あの頃は、今よりももっと軍事力に差があり、レクーツナ王国に勝てる国などありませんでした。
『薬を使って眠らせて欲しい』
サラティ王妃は、そう言われました。
薬を飲んで意識のない王妃に、マンフリート前王が種付けをしました。
そうして生まれたのが、ヘルフリート王でいらっしゃいます。
マンフリート前王のお子か、クレーメンス王のお子か、誰にも分かりませんが、間違いなく王家の御子でございます。
クレーメンス王のサラティ王妃への寵愛は続きましたが、お子達への関心は失ってしまわれました。
ただ、クレーメンス王が産まれた王子にヘルフリートと名付けた時に、全てを御存知だと悟りました。
マンフリート王もクレーメンス王もサラティ王妃も我々も苦渋の選択をしましたが、ヘルフリート王が生まれた時は、喜びの涙があふれ出ました。

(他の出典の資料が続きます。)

(* ===== verification/ClassW.v ===== *)
(** The co-signature of the most serious actions: [src/cluster/quorum.go].

    [VerifyClassW] checks a proof against the action it is presented for, counts the signatures,
    spends the proof in the store of ProofStore.v and writes a leaf. It starts from the decoded
    proof; [now] is its reading of the clock and [ts] that of the leaf. *)
From S2P Require Import Prelude.
From S2P Require Import Hex.
From S2P Require Import Json.
From S2P Require Import Leaf.
From S2P Require Import Effects.
From S2P Require Import Controllers.
From S2P Require Import Epoch.
From S2P Require Import ProofStore.

Local Open Scope Z_scope.

Definition DefaultMaxProofTTLSeconds : Z := 300.

Record QuorumStatement := mkQuorumStatement {
  st_Action : string; st_Resource : string; st_PolicyID : string; st_Epoch : Z; st_Expiry : string }.

Record ClassWProof := mkClassWProof {
  wp_Statement : QuorumStatement; wp_Quorum : string; wp_Signatures : list ControllerSignature }.

(** [json.Marshal(st)]. *)
Definition canonicalStatement (st : QuorumStatement) : bytes :=
  [open_obj] ++ json_key "action" ++ json_string (st_Action st)
  ++ [comma] ++ json_key "resource" ++ json_string (st_Resource st)
  ++ [comma] ++ json_key "policy_id" ++ json_string (st_PolicyID st)
  ++ [comma] ++ json_key "epoch" ++ json_int (st_Epoch st)
  ++ [comma] ++ json_key "expiry" ++ json_string (st_Expiry st)
  ++ [close_obj].

Definition proofID `{Crypto} (st : QuorumStatement) : bytes := sha256 (canonicalStatement st).

Record ClassWGate := mkClassWGate {
  qg_producer : Producer; qg_ctrls : gmap Z bytes; qg_k : Z; qg_policy : bytes; qg_maxTTL : Z }.

(** [NewQuorumGate]: [None] is a configuration error. *)
Definition NewQuorumGate (cellID : string) (salt : bytes) (leaves journal consumed : bool)
    (controllers : gmap Z bytes) (k : Z) (policyID : bytes) (maxTTL : Z) : option ClassWGate :=
  let maxTTL := or_default maxTTL DefaultMaxProofTTLSeconds in
  if bool_decide (cellID = "") then None
  else if (length salt <? 16)%nat then None
  else if negb leaves then None
  else if (size controllers =? 0)%nat then None
  else if negb consumed then None
  else if (k <? 1) || (Z.of_nat (size controllers) <? k) then None
  else if maxTTL <? 1 then None
  else if bool_decide (map_Exists (λ _ pub, length pub ≠ 32%nat) controllers) then None
  else Some (mkClassWGate (mkProducer cellID salt journal) controllers k policyID (seconds maxTTL)).

(** The record of a leaf; [int8] keeps the low byte of the counts. *)
Definition classWRecord (verdict : byte) (valid k : Z) (action : string) (epoch : Z) (reason : string) :
    bytes :=
  let action := take 255 (sb action) in
  let reason := take 255 (sb reason) in
  sb "TBPQ1" ++ [verdict; z2b valid; z2b k] ++ be 8 epoch
  ++ [z2b (Z.of_nat (length action))] ++ action ++ [z2b (Z.of_nat (length reason))] ++ reason.

Inductive classW_error :=
  | ErrQuorumProofRequired | ErrQuorumBinding | ErrQuorumProofExpired | ErrQuorumProofTTLLong
  | ErrQuorumInsufficient | ErrStoreFull | ErrStoreFail | ErrQuorumProofReplayed
  | ErrUntraced (reason : string) | ErrAdmissionLeaf.

Definition sig_reason (f : sig_fault) : string :=
  match f with
  | DuplicateSigner => "quorum-duplicate-signer"
  | UnknownSigner => "quorum-unknown-signer"
  | BadSignature => "quorum-bad-signature"
  end.

Section classW.
Context `{Crypto, Env, TimeParser}.

Definition qg_leaf (g : ClassWGate) (verdict : byte) (valid k : Z) (action : string) (epoch : Z)
    (reason : string) (ts : Z) (t : trace) : option append_error * trace :=
  appendLeaf (qg_producer g) KindQuorum (classWRecord verdict valid k action epoch reason) (UnixNano ts) t.

(** A refusal: its reason, its cause and the counts of its leaf. *)
Record refusal := mkRefusal { rf_reason : string; rf_cause : classW_error; rf_valid : Z; rf_k : Z }.

(** The checks before the proof is spent: a refusal, or the expiry and the count. *)
Definition check_proof (g : ClassWGate) (now : Z) (proof : option (option ClassWProof)) (action resource : string)
    (epoch : Z) : refusal + (ClassWProof * Z * Z) :=
  let early r c := inl (mkRefusal r c 0 0) in
  match proof with
  | None => early "quorum-proof-required" ErrQuorumProofRequired
  | Some None => early "malformed-quorum-proof" ErrQuorumProofRequired
  | Some (Some p) =>
    let st := wp_Statement p in
    if bool_decide (st_Action st ≠ action) || bool_decide (st_Resource st ≠ resource)
       || negb (st_Epoch st =? epoch) || bool_decide (st_PolicyID st ≠ hex (qg_policy g))
    then early "quorum-binding-mismatch" ErrQuorumBinding
    else match parse_rfc3339 (st_Expiry st) with
    | None => early "expiry-unparseable" ErrQuorumProofExpired
    | Some expiry =>
        if expiry <=? now then early "quorum-proof-expired" ErrQuorumProofExpired
        else if now + qg_maxTTL g <? expiry then early "quorum-proof-ttl-out-of-range" ErrQuorumProofTTLLong
        else match ctrl_loop (qg_ctrls g) (canonicalStatement st) (wp_Signatures p) ∅ 0 with
        | inl (f, valid) => inl (mkRefusal (sig_reason f) ErrQuorumInsufficient valid (qg_k g))
        | inr valid =>
            if valid <? qg_k g then inl (mkRefusal "quorum-insufficient" ErrQuorumInsufficient valid (qg_k g))
            else inr (p, expiry, valid)
        end
    end
  end.

Definition qg_refuse (g : ClassWGate) (r : refusal) (action : string) (epoch ts : Z) (t : trace) :
    option classW_error * trace :=
  match qg_leaf g Byte.x00 (rf_valid r) (rf_k r) action epoch (rf_reason r) ts t with
  | (Some _, t1) => (Some (ErrUntraced (rf_reason r)), t1)
  | (None, t1) => (Some (rf_cause r), t1)
  end.

(** [VerifyClassW]; [proof] is [None] when no bytes were given and [Some None] when they do not
    decode; [disk] is the fate of the writes of the store. *)
Definition VerifyClassW (g : ClassWGate) (now ts : Z) (disk : bool) (proof : option (option ClassWProof))
    (action resource : string) (epoch : Z) (c : consumedProofs) (t : trace) :
    option classW_error * consumedProofs * trace :=
  match check_proof g now proof action resource epoch with
  | inl r => let '(e, t1) := qg_refuse g r action epoch ts t in (e, c, t1)
  | inr (p, expiry, valid) =>
      let '(r, c1) := ps_Consume disk (proofID (wp_Statement p)) expiry now c in
      let spent reason cause :=
        let '(e, t1) := qg_refuse g (mkRefusal reason cause valid (qg_k g)) action epoch ts t in (e, c1, t1) in
      match r with
      | inl ErrProofStoreFull => spent "quorum-proof-store-full" ErrStoreFull
      | inl ErrQuorumProofStoreFail => spent "quorum-proof-store-error" ErrStoreFail
      | inr false => spent "quorum-proof-replayed" ErrQuorumProofReplayed
      | inr true =>
          match qg_leaf g Byte.x01 valid (qg_k g) action epoch "ok" ts t with
          | (Some _, t1) => (Some ErrAdmissionLeaf, c1, t1)
          | (None, t1) => (None, c1, t1)
          end
      end
  end.

(** ** What an admission needs *)

Definition proof_valid (g : ClassWGate) (now : Z) (p : ClassWProof) (action resource : string)
    (epoch expiry : Z) : Prop :=
  let st := wp_Statement p in
  st_Action st = action ∧ st_Resource st = resource ∧ st_Epoch st = epoch ∧
  st_PolicyID st = hex (qg_policy g) ∧ parse_rfc3339 (st_Expiry st) = Some expiry ∧
  now < expiry ≤ now + qg_maxTTL g ∧
  NoDup (cs_KeyID <$> wp_Signatures p) ∧
  Forall (signed_by (qg_ctrls g) (canonicalStatement st)) (wp_Signatures p) ∧
  qg_k g ≤ Z.of_nat (length (wp_Signatures p)).

Lemma check_proof_spec g now proof action resource epoch p expiry valid :
  check_proof g now proof action resource epoch = inr (p, expiry, valid) ↔
    proof = Some (Some p) ∧ proof_valid g now p action resource epoch expiry ∧
    valid = Z.of_nat (length (wp_Signatures p)).
Proof.
  unfold check_proof, proof_valid. destruct proof as [[q|]|]; [|split; [done|by intros [? _]]..].
  case_bool_decide as HA; simpl; [split; [done|intros ([= <-] & [? _] & _); done]|].
  case_bool_decide as HR; simpl; [split; [done|intros ([= <-] & (_ & ? & _) & _); done]|].
  destruct (Z.eqb_spec (st_Epoch (wp_Statement q)) epoch) as [HE|HE]; simpl;
    [|split; [done|intros ([= <-] & (_ & _ & ? & _) & _); done]].
  case_bool_decide as HP; [split; [done|intros ([= <-] & (_ & _ & _ & ? & _) & _); done]|].
  destruct (parse_rfc3339 _) as [x|] eqn:EX;
    [|split; [done|intros ([= <-] & (_ & _ & _ & _ & ? & _) & _); congruence]].
  destruct (Z.leb_spec x now).
  { split; [done|]. intros ([= <-] & (_ & _ & _ & _ & Hx & ? & _) & _). simplify_eq. lia. }
  destruct (Z.ltb_spec (now + qg_maxTTL g) x).
  { split; [done|]. intros ([= <-] & (_ & _ & _ & _ & Hx & ? & _) & _). simplify_eq. lia. }
  destruct (ctrl_loop _ _ _ _ _) as [[f v]|v] eqn:EL.
  { split; [done|]. intros ([= <-] & (_ & _ & _ & _ & _ & _ & HN & HF & _) & _).
    assert (ctrl_loop (qg_ctrls g) (canonicalStatement (wp_Statement q)) (wp_Signatures q) ∅ 0
      = inr (0 + Z.of_nat (length (wp_Signatures q)))); [|congruence].
    apply ctrl_loop_ok. split_and!; auto. apply Forall_true. set_solver. }
  apply ctrl_loop_ok in EL as (HN & _ & HF & ->).
  destruct (Z.ltb_spec (0 + Z.of_nat (length (wp_Signatures q))) (qg_k g)).
  { split; [done|]. intros ([= <-] & (_ & _ & _ & _ & _ & _ & _ & _ & ?) & _). lia. }
  split.
  - intros [= <- <- <-]. split_and!; auto; lia.
  - intros ([= <-] & (_ & _ & _ & _ & Hx & _) & ->). simplify_eq. by rewrite Z.add_0_l.
Qed.

Lemma qg_refuse_error g r action epoch ts t : (qg_refuse g r action epoch ts t).1 ≠ None.
Proof. unfold qg_refuse. by destruct (qg_leaf _ _ _ _ _ _ _ _ _) as [[e|] t1]. Qed.

Lemma qg_refused g r action epoch ts t (c : consumedProofs) :
  (let '(e, t1) := qg_refuse g r action epoch ts t in (e, c, t1)).1.1 = None → False.
Proof. pose proof (qg_refuse_error g r action epoch ts t). by destruct (qg_refuse _ _ _ _ _ _). Qed.

(** The store changes only by a consumption. *)
Lemma VerifyClassW_store g now ts disk proof action resource epoch c t :
  let c' := (VerifyClassW g now ts disk proof action resource epoch c t).1.2 in
  c' = c ∨ ∃ id expiry r, ps_Consume disk id expiry now c = (r, c').
Proof.
  unfold VerifyClassW. destruct (check_proof _ _ _ _ _ _) as [r|[[p expiry] valid]].
  { destruct (qg_refuse _ _ _ _ _ _). by left. }
  right. exists (proofID (wp_Statement p)), expiry. destruct (ps_Consume _ _ _ _ _) as [r c1].
  exists r. destruct r as [[]|[]];
    try (destruct (qg_refuse _ _ _ _ _ _); done); by destruct (qg_leaf _ _ _ _ _ _ _ _ _) as [[]].
Qed.

Lemma VerifyClassW_admits g now ts disk proof action resource epoch c t :
  (VerifyClassW g now ts disk proof action resource epoch c t).1.1 = None ↔
    ∃ p expiry c1, proof = Some (Some p) ∧ proof_valid g now p action resource epoch expiry ∧
      ps_Consume disk (proofID (wp_Statement p)) expiry now c = (inr true, c1) ∧
      (VerifyClassW g now ts disk proof action resource epoch c t).1.2 = c1 ∧
      (qg_leaf g Byte.x01 (Z.of_nat (length (wp_Signatures p))) (qg_k g) action epoch "ok" ts t).1 = None.
Proof.
  unfold VerifyClassW. destruct (check_proof _ _ _ _ _ _) as [r|[[p expiry] valid]] eqn:EC.
  { pose proof (qg_refuse_error g r action epoch ts t) as HN.
    destruct (qg_refuse _ _ _ _ _ _) as [e t1]. split; [done|].
    intros (p & expiry & c1 & Hp & HV & _).
    assert (check_proof g now proof action resource epoch =
      inr (p, expiry, Z.of_nat (length (wp_Signatures p)))); [|congruence].
    by apply check_proof_spec. }
  apply check_proof_spec in EC as (-> & HV & ->).
  assert (∀ q x, proof_valid g now q action resource epoch x →
    Some (Some p) = Some (Some q) → q = p ∧ x = expiry) as HU.
  { intros q x (_ & _ & _ & _ & Hx & _) [= <-]. destruct HV as (_ & _ & _ & _ & Hy & _). split; congruence. }
  destruct (ps_Consume _ _ _ _ _) as [r c1] eqn:ES.
  destruct r as [[|]|[|]].
  1,2,4: (split; [by intros ?%qg_refused|];
    intros (q & x & c2 & Hq & HV2 & HS & _); destruct (HU q x HV2 Hq) as [-> ->]; congruence).
  destruct (qg_leaf _ _ _ _ _ _ _ _ _) as [[e|] t1] eqn:EL; simpl.
  - split; [done|]. intros (q & x & c2 & Hq & HV2 & _ & _ & HL).
    destruct (HU q x HV2 Hq) as [-> ->]. by rewrite EL in HL.
  - split; [|done]. intros _. exists p, expiry, c1. rewrite EL. auto.
Qed.

(** ** The claims *)

(** When an action of class W goes through. [VerifyClassW] admits exactly when the proof
    names this action, resource, epoch and policy, is in its window, carries at least [k]
    signatures of distinct pinned controllers and no other, was not spent before and is now
    spent in the store, and the leaf of the admission was written. *)
Theorem classW_admits_exactly g now ts disk proof action resource epoch c t :
  (VerifyClassW g now ts disk proof action resource epoch c t).1.1 = None ↔
    ∃ p expiry c1, proof = Some (Some p) ∧ proof_valid g now p action resource epoch expiry ∧
      ps_Consume disk (proofID (wp_Statement p)) expiry now c = (inr true, c1) ∧
      (VerifyClassW g now ts disk proof action resource epoch c t).1.2 = c1 ∧
      (qg_leaf g Byte.x01 (Z.of_nat (length (wp_Signatures p))) (qg_k g) action epoch "ok" ts t).1 = None.
Proof. apply VerifyClassW_admits. Qed.

(** Calls of the gate at readings in [P], and restarts of its store. *)
Inductive classW_step (g : ClassWGate) (P : Z → Prop) : consumedProofs → consumedProofs → Prop :=
  | classW_call now ts disk proof action resource epoch c t :
      P now → classW_step g P c (VerifyClassW g now ts disk proof action resource epoch c t).1.2
  | classW_reopen c c' : is_Some (ps_file c) → ps_restart c = Some c' → classW_step g P c c'.

Lemma classW_steps g P c c' : rtc (classW_step g P) c c' → rtc (ps_step P) c c'.
Proof.
  induction 1 as [|c c1 c' Hs _ IH]; [done|].
  destruct Hs as [now ts disk proof action resource epoch c t HP|c c1 Hf Hr].
  - destruct (VerifyClassW_store g now ts disk proof action resource epoch c t) as [<-|(id & x & r & E)];
      [done|]. eapply rtc_l; [|exact IH]. by eapply ps_call.
  - eapply rtc_l; [|exact IH]. by apply ps_reopen.
Qed.

(** C22: one proof, one action. Once a statement was admitted, no proof of that statement is
    admitted again, whoever signed it, whatever was verified in between, with failed writes
    and restarts, provided its expiry is a whole second and the clock does not go back. *)
Theorem classW_proof_single_use g now ts disk p action resource epoch c t c1 t1 s c2
    now' ts' disk' p' action' resource' epoch' t2 :
  ps_wf c → parse_rfc3339 (st_Expiry (wp_Statement p)) = Some (of_Unix s) →
  VerifyClassW g now ts disk (Some (Some p)) action resource epoch c t = (None, c1, t1) →
  rtc (classW_step g (λ n, n ≤ now')) c1 c2 → wp_Statement p' = wp_Statement p →
  (VerifyClassW g now' ts' disk' (Some (Some p')) action' resource' epoch' c2 t2).1.1 ≠ None.
Proof.
  intros W Hs E1 HR Hst Hn.
  apply VerifyClassW_admits in Hn as (q & x & c3 & [= <-] & HV & HC & _).
  assert ((VerifyClassW g now ts disk (Some (Some p)) action resource epoch c t).1.1 = None) as Ha
    by by rewrite E1.
  apply VerifyClassW_admits in Ha as (q & y & c4 & [= <-] & HV' & HC' & Hc4 & _).
  rewrite E1 in Hc4. simpl in Hc4. subst c4.
  destruct HV as (_ & _ & _ & _ & Hx & Hnow & _), HV' as (_ & _ & _ & _ & Hy & _).
  rewrite Hst in Hx. rewrite Hs in Hx, Hy. injection Hx as <-. injection Hy as <-.
  destruct (ps_spent _ _ _ _ _ _ (λ n, n ≤ now') c2 W HC') as [_ Hk].
  - intros n Hle. rewrite Unix_of_Unix. unfold Unix, of_Unix, second in *.
    apply Z.div_lt_upper_bound; lia.
  - by eapply classW_steps.
  - rewrite Hst in HC. by rewrite (ps_Consume_replay _ _ _ _ _ _ Hk) in HC.
Qed.
End classW.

だから陛下、オブライアン王子を決して次期王にしてはいけないのです。
王家の血を引かない王が続くわけにはいかないのです。
アナクレト王の時代を存続させてはならなかった。
王家とは、ヘルフリート王の母君のレクーツナ王国、祖母君のランドウェル王国、様々な国との婚姻という外交をしてこの国を守っているのです。
そのような王家だから、我々が忠誠を誓うのです」
それを代々伝えてきたという事だ。
レガシー侯爵の話が終わると、シェレス公爵が引き継いだ。
「今まで、高位貴族の復権、レクーツナ王国との開戦を避ける為にヘルフリート王子が生まれた時から準備してきた、と言ってきましたが、これが真実なのです。連血状に名を連ねる貴族達にも決して知らせるわけにはいきません。

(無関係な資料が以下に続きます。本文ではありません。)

(* ===== verification/Promotion.v ===== *)
(** Promotions against the anchors of the master: [src/cluster/promotion.go] and
    [src/cluster/anchors.go].

    [Promote] asks its source of anchors for the bundle and the healthy window of an epoch. The
    source is an interface ([MasterAnchorSource]); [FileAnchorSource] implements it over a file
    signed by the controllers, read again at each question. Documents are taken decoded; the
    contents of the file at the two questions of one promotion are independent. *)
From S2P Require Import Prelude.
From S2P Require Import Hex.
From S2P Require Import Json.
From S2P Require Import Leaf.
From S2P Require Import Effects.
From S2P Require Import Controllers.
From S2P Require Import Epoch.
From S2P Require Import ClassW.

Local Open Scope Z_scope.

(** ** The anchors of the master *)

(** The answers of a source during one promotion. *)
Class MasterAnchorSource := {
  BundleAnchor : Z → option bytes;
  HealthyWindow : Z → option (Z * Z);
}.

Definition anchorsKind : string := "tbp-anchors-v1".
Definition MaxAnchorFileBytes : Z := Z.shiftl 256 10.
Definition MaxAnchorEntries : nat := 1024.
Definition MaxAnchorWindow : Z := 7 * 24 * hour.

Record AnchorEntry := mkAnchorEntry {
  ae_Epoch : Z; ae_BundleHash : string; ae_WindowStart : string; ae_WindowEnd : string }.

(** [ap_Anchors] is [None] for a nil slice. *)
Record AnchorPayload := mkAnchorPayload { ap_Kind : string; ap_Anchors : option (list AnchorEntry) }.

Record AnchorFile := mkAnchorFile { af_Payload : AnchorPayload; af_Signatures : list ControllerSignature }.

Definition json_anchor (e : AnchorEntry) : bytes :=
  [open_obj] ++ json_key "epoch" ++ json_int (ae_Epoch e)
  ++ [comma] ++ json_key "bundle_hash" ++ json_string (ae_BundleHash e)
  ++ [comma] ++ json_key "window_start" ++ json_string (ae_WindowStart e)
  ++ [comma] ++ json_key "window_end" ++ json_string (ae_WindowEnd e)
  ++ [close_obj].

(** [json.Marshal(af.Payload)]. *)
Definition canonicalAnchors (p : AnchorPayload) : bytes :=
  [open_obj] ++ json_key "kind" ++ json_string (ap_Kind p)
  ++ [comma] ++ json_key "anchors"
  ++ match ap_Anchors p with Some es => json_array (json_anchor <$> es) | None => sb "null" end
  ++ [close_obj].

(** [fas_controllers] and [fas_quorum] come from the manifest of the genesis. *)
Record FileAnchorSource := mkFileAnchorSource { fas_controllers : gmap Z bytes; fas_quorum : Z }.

Definition NewFileAnchorSource (path : string) (controllers : gmap Z bytes) (quorum : Z) :
    option FileAnchorSource :=
  if bool_decide (path = "") then None
  else if (size controllers =? 0)%nat then None
  else if (quorum <? 1) || (Z.of_nat (size controllers) <? quorum) then None
  else Some (mkFileAnchorSource controllers quorum).

Inductive anchors_error :=
  | AnchorsUnreadable | AnchorsTooBig | AnchorsMalformed | AnchorsBadKind | AnchorsBadQuorum
  | AnchorsCount | AnchorsDuplicate (epoch : Z) | AnchorsBadHash (epoch : Z) | AnchorsBadWindow (epoch : Z).

(** A file as one read finds it: its size, and the document when it decodes. *)
Record anchor_content := mkAnchorContent { fc_size : Z; fc_doc : option AnchorFile }.

Section anchors.
Context `{Crypto, TimeParser}.

(** [time.Parse] of both ends, and the checks on the window. *)
Definition anchor_window (e : AnchorEntry) : option (Z * Z) :=
  match parse_rfc3339 (ae_WindowStart e), parse_rfc3339 (ae_WindowEnd e) with
  | Some start, Some stop =>
      if negb (start <? stop) || (MaxAnchorWindow <? Sub stop start) then None else Some (start, stop)
  | _, _ => None
  end.

Definition bundle_of (hash : string) : option bytes :=
  match hex_DecodeString hash with
  | Some raw => if bool_decide (length raw = 32)%nat then Some raw else None
  | None => None
  end.

(** The loop of [parseAnchors] over the entries. *)
Fixpoint anchors_loop (es : list AnchorEntry) (out : gmap Z AnchorEntry) :
    anchors_error + gmap Z AnchorEntry :=
  match es with
  | [] => inr out
  | e :: es' =>
      match out !! ae_Epoch e with
      | Some _ => inl (AnchorsDuplicate (ae_Epoch e))
      | None =>
          match bundle_of (ae_BundleHash e) with
          | None => inl (AnchorsBadHash (ae_Epoch e))
          | Some _ =>
              match anchor_window e with
              | None => inl (AnchorsBadWindow (ae_Epoch e))
              | Some _ => anchors_loop es' (<[ae_Epoch e := e]> out)
              end
          end
      end
  end.

Definition parseAnchors (doc : option AnchorFile) (ctrls : gmap Z bytes) (quorum : Z) :
    anchors_error + gmap Z AnchorEntry :=
  match doc with
  | None => inl AnchorsMalformed
  | Some af =>
      let es := default [] (ap_Anchors (af_Payload af)) in
      if bool_decide (ap_Kind (af_Payload af) ≠ anchorsKind) then inl AnchorsBadKind
      else if negb (ctrl_quorum ctrls quorum (canonicalAnchors (af_Payload af)) (af_Signatures af))
      then inl AnchorsBadQuorum
      else if (length es =? 0)%nat || (MaxAnchorEntries <? length es)%nat then inl AnchorsCount
      else anchors_loop es ∅
  end.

オブライアン王子は、王を弑しようとした罪で処刑されなければなりません」
自分の出生に吐き気が込み上げてくる。
ヘルフリートは口元を押さえたが、だんだん落ち着いて来ると周りを見渡した。
ここには秘密を共有する者として集められた。
嫡男達もヘルフリートも、伝える覚悟を認められ選ばれたのだ。
自分は、レクーツナとの開戦を避ける方法を知りながら、兄が王の方がいい、王の責務は負担だ、と長い間逃げていた、とヘルフリートは分かっている。
兄が王の子ではないのではないか、という噂はヘルフリートも知っていた。
兄が父に似ている所はなく、父が兄を遠ざけていたからだ。
幼い頃から、何度もアナクレトに替わり王太子になる機会はあった。あの時に覚悟していれば、アナクレトは侯爵位を賜って生きていたのだろう。
そして、この秘密は教えられずに王になっていたのだろう。
「私が王補佐でいるとなった時、どうしてそれを認めた?」
レガシー侯爵が答えた。
「ヘルフリート陛下は生まれる前から、我らの王なのです。
王の望みを叶えるのも臣下の務め。アナクレト王はヘルフリート殿下が王位に就くまでのつなぎという認識でした」
ヘルフリートの記憶の父は、母を大事にしていた。
父を裏切らねばならない母、それをさせなければならない父、それでもお互いを大事にしていた。そういう愛の形もあるのだ。
「わかった、私は王として処刑を認める」
オブライアンは王を殺そうとする罪を犯した。
それは子供だからとか、可愛い甥だから更生ができる、とかで許してはいけないのだ。
王家に生まれた、王家の血を引かない者。
アナクレトが臣籍降下するとして、公爵か侯爵になるのですが、ヘルフリートが王太子に成り代わろうとすれば、アナクレトを暗殺するか、母親の不貞が理由で血筋に疑いありとなるので、公爵でなく侯爵としてあります。